LAW, POLITICS AND PROGRESS IN SELF-ORDERING SOCIAL SYSTEMS
Competition occurs not only at the level of individual enterprises and indeed households and individuals. It also occurs between different societies or cultures – bundles of connected memes - and between societies, countries, jurisdictions or communities.
Smith’s ‘Invisible Hand’ in a self-ordering and successful 18th century British economy pre-supposed the existence of a suitable legal framework. This was provided by a state judicial monopoly, operated by a Classical Liberal statist political system. There was a high degree of protection of property and persons. The British government, in those days controlled by propertied interests, credibly promised to take only a fixed, predictable and very modest share of investors’ and entrepreneurs’ returns.

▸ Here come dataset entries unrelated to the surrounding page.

(** The text of a POSIX list gives the list back. *)
Lemma posix_fromString_toString acl : posix_printable acl -> PosixText.fromString (PosixText.toString acl) = Some acl.
Proof.
  destruct acl as [l basic]. intros (Hb & Hr & Hlen & Hes & Hsort). cbn [list_ basic_permissions_] in *.
  set (o := getOwnerRights (MkAcl [] basic)). set (g := getGroupRights (MkAcl [] basic)). set (t := getOtherRights (MkAcl [] basic)).
  set (m := getMaskRights (MkAcl [] basic)). set (start := setOtherRights (setGroupRights (setOwnerRights empty o) g) t).
  assert (0 <= o /\ 0 <= g /\ 0 <= t) as (Ho0 & Hg0 & Ht0) by (split_and!; apply Z.land_nonneg; by right).
  assert (0 <= m) as Hm0 by (apply Z.shiftr_nonneg, Hb).
  assert (basic_permissions_ (if m =? kMaskUnset then start else setMaskRights start m) = basic) as Hback by (by apply basic_back_ok).
  assert ((o <=? 7) && (g <=? 7) && (t <=? 7) && ((m <=? 7) || (m =? kMaskUnset)) = true) as Hr' by exact Hr.
  apply andb_true_iff in Hr' as [[[Ho%Z.leb_le Hg%Z.leb_le]%andb_true_iff Ht%Z.leb_le]%andb_true_iff Hm].
  set (tail := if negb (m =? kMaskUnset) then txt "/m::" ++ [accessMaskToChar m] else []).
  assert (PosixText.toString (MkAcl l basic) =
    chr "A" :: accessMaskToChar o :: accessMaskToChar g :: accessMaskToChar t :: concat (named_toString <$> l) ++ tail) as -> by reflexivity.
  destruct (read_entries_back l [] (basic_permissions_ start) (length (concat (named_toString <$> l) ++ tail)) tail Hes Hsort Hlen (Nat.le_refl _))
    as (fuel & Hfuel & E).
  unfold PosixText.fromString. cbn [length Nat.ltb Nat.leb eat]. rewrite Z.eqb_refl. cbn [mbind option_bind]. rewrite set_basic_back by lia.
  cbn [mbind option_bind]. change (setOtherRights _ _) with (MkAcl [] (basic_permissions_ start)). rewrite E. cbn [app]. unfold tail in *.
  destruct (m =? kMaskUnset) eqn:Em; cbn [negb] in *.
  - rewrite <-Hback. by destruct fuel.
  - destruct fuel as [|fuel]; [simpl in Hfuel; lia|]. rewrite orb_false_r in Hm. apply Z.leb_le in Hm.
    pose proof (read_mask (MkAcl l (basic_permissions_ start)) m) as Hread. cbn [read_entries app] in *.
    change (txt "/m::" ++ [accessMaskToChar m]) with (chr "/" :: chr "m" :: chr ":" :: chr ":" :: [accessMaskToChar m]) in *.
    rewrite Hread; [|apply start_mask; lia|lia]. cbn [mbind option_bind]. rewrite <-Hback. by destruct fuel.
Qed.

End PosixTextProofs.
Lemma keeps_addReservedEntry s L id path :
  keeps s L -> inr id ∉ (where_ <$> L) -> counter s < kMaxIdForTrashOrReservedName ->
  exists s', addReservedEntry s id path = Some s' /\
    keeps s' (MkEntry (inr id) (MkHandle (next_handle s) path) (counter s + 1) :: L).
Proof.
  intros Hk Hw Hc. pose proof (old_fresh s L _ path Hk Hw) as [F1 F2 F3]. simpl in *.
  destruct Hk as [K1 K2 K3 K4 K5 K6 K7 K8 K9]. unfold addReservedEntry. cbn [new_handle set_reserved reserved].
  rewrite map_insert_fresh by (rewrite K2; by apply not_in_reserved). rewrite lookup_insert_eq. cbn [mbind option_bind data].
  rewrite getOrAdd_new; [|simpl; rewrite K5; by apply not_in_names|done]. cbn [set_reserved_index reservedHandlesIndex set_reserved].
  eexists. split; [done|]. split; simpl; rewrite ?view_cons; cbn [trash_view reserved_view trash_index_view reserved_index_view
    name_view where_ handle_ path_id data]; rewrite ?K1, ?K2, ?K3, ?K5; try done.
  - rewrite map_insert_fresh, K4; [done|]. rewrite K4. by apply not_in_ids.
  - by apply NoDup_cons.
  - by apply NoDup_cons.
  - by apply NoDup_cons.
  - constructor; [simpl; lia|]. eapply Forall_impl; [exact K9|]. simpl. lia.
Qed.

Lemma keeps_removeReservedEntry s id h i L :
  keeps s (MkEntry (inr id) h i :: L) -> keeps (removeReservedEntry s id) L.
Proof.
  intros Hk. destruct (keeps_lookup_reserved _ _ _ _ _ Hk) as [E1 E2]. unfold removeReservedEntry. rewrite E1, E2.
  pose proof (keeps_head _ _ _ Hk) as [F1 F2 F3]. simpl in *. eapply keeps_tail; [exact Hk|..]; try done; simpl;
    destruct Hk as [K1 K2 K3 K4 K5 _ _ _ _].
  - by drop_head K1.
  - drop_head K2. by apply not_in_reserved.
  - by drop_head K3.
  - drop_head K4. by apply not_in_ids.
  - drop_head K5. by apply not_in_names.
Qed.

(** An entry that moves keeps its handle and its identifier. *)
Lemma keeps_moved s s' w w' h i L :
  keeps s (MkEntry w h i :: L) -> w' ∉ (where_ <$> L) ->
  trash s' = view trash_view (MkEntry w' h i :: L) -> reserved s' = view reserved_view (MkEntry w' h i :: L) ->
  trashHandlesIndex s' = view trash_index_view (MkEntry w' h i :: L) ->
  reservedHandlesIndex s' = view reserved_index_view (MkEntry w' h i :: L) ->
  nameToId s' = nameToId s -> next_handle s' = next_handle s -> counter s' = counter s ->
  keeps s' (MkEntry w' h i :: L).
Proof.
  intros [_ _ _ _ K5 K6 K7 K8 K9] Hw E1 E2 E3 E4 E5 E6 E7. split; try done.
  - by rewrite E5, K5.
  - simpl in *. apply NoDup_cons in K6 as [_ K6]. by apply NoDup_cons.
  - apply Forall_cons in K9 as [K9 K9']. rewrite E6, E7. by constructor.
Qed.

Lemma keeps_moveTrashToReservedEntry s id ctime trashtime h i L :
  keeps s (MkEntry (inl (TrashPathKey id ctime trashtime)) h i :: L) -> inr id ∉ (where_ <$> L) ->
  keeps (moveTrashToReservedEntry s id ctime trashtime) (MkEntry (inr id) h i :: L).
Proof.
  intros Hk Hw. destruct (keeps_lookup_trash _ _ _ _ _ Hk) as [E1 E2]. unfold moveTrashToReservedEntry. rewrite E1, E2.
  pose proof (keeps_head _ _ _ Hk) as [F1 F2 F3]. simpl in *. eapply keeps_moved; [exact Hk|done|..]; try done; simpl;
    rewrite (view_cons _ (MkEntry (inr id) h i)); simpl; destruct Hk as [K1 K2 K3 K4 _ _ _ _ _].
  - drop_head K1. by apply not_in_where.
  - rewrite K2, view_cons. simpl. by apply map_insert_fresh, not_in_reserved.
  - drop_head K3. by apply not_in_ids.
  - rewrite K4, view_cons. simpl. by apply map_insert_fresh, not_in_ids.
Qed.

The result was unprecedented progress under a ‘laissez-faire’ philosophy – laissez-faire meaning ‘let the market get on with it without state interference’ - which could only be counterproductive. In other words, societies, or at least economies, were tacitly agreed to be self-ordering systems.
Western societies radically outcompeted non-western societies. The latter came under heavy evolutionary pressure to adopt western institutions and technologies, including versions of the western states’ monopoly judicial systems.
Even the most successful societies can however be carrying harmful memes as part of their overall cultural package. Representative republics, as the USA and the UK essentially were in the 18th and 19th centuries, were gradually transformed into big state regimes during the 20th century under the influence of socialist ideas whose superficial attractiveness outcompeted the earlier laissez-faire ideals.
New narratives arose which supported the idea that the state was benevolent, competent and necessary. In the West the myth of central planning supplanted the hard-won, tacit understanding that society is potentially a self-ordering, stable and prosperous system.
The Classical Liberal system retained a component meme which jeopardized prosperity and human flourishing, and enabled the rise of Democratic Socialism. It allowed the state to retain its monopoly of the legal system. Without a state monopoly of judgement, legal systems would also become sets of competing entities, just like the rest of a free society’s institutions. The same pressures to produce a product which meets customers’ needs would come into play. A competitive legal system would be forced to protect property rights against all comers, making the state, in its current form, impossible to maintain.
In other words, if there is no state monopoly on judgement then the resulting free market in justice creates a legal system which enables society to become a stable, wholly self-ordering system. There is no need for state coordination at any level, and no risk of the chaos and impoverishment that state intervention invariably produces.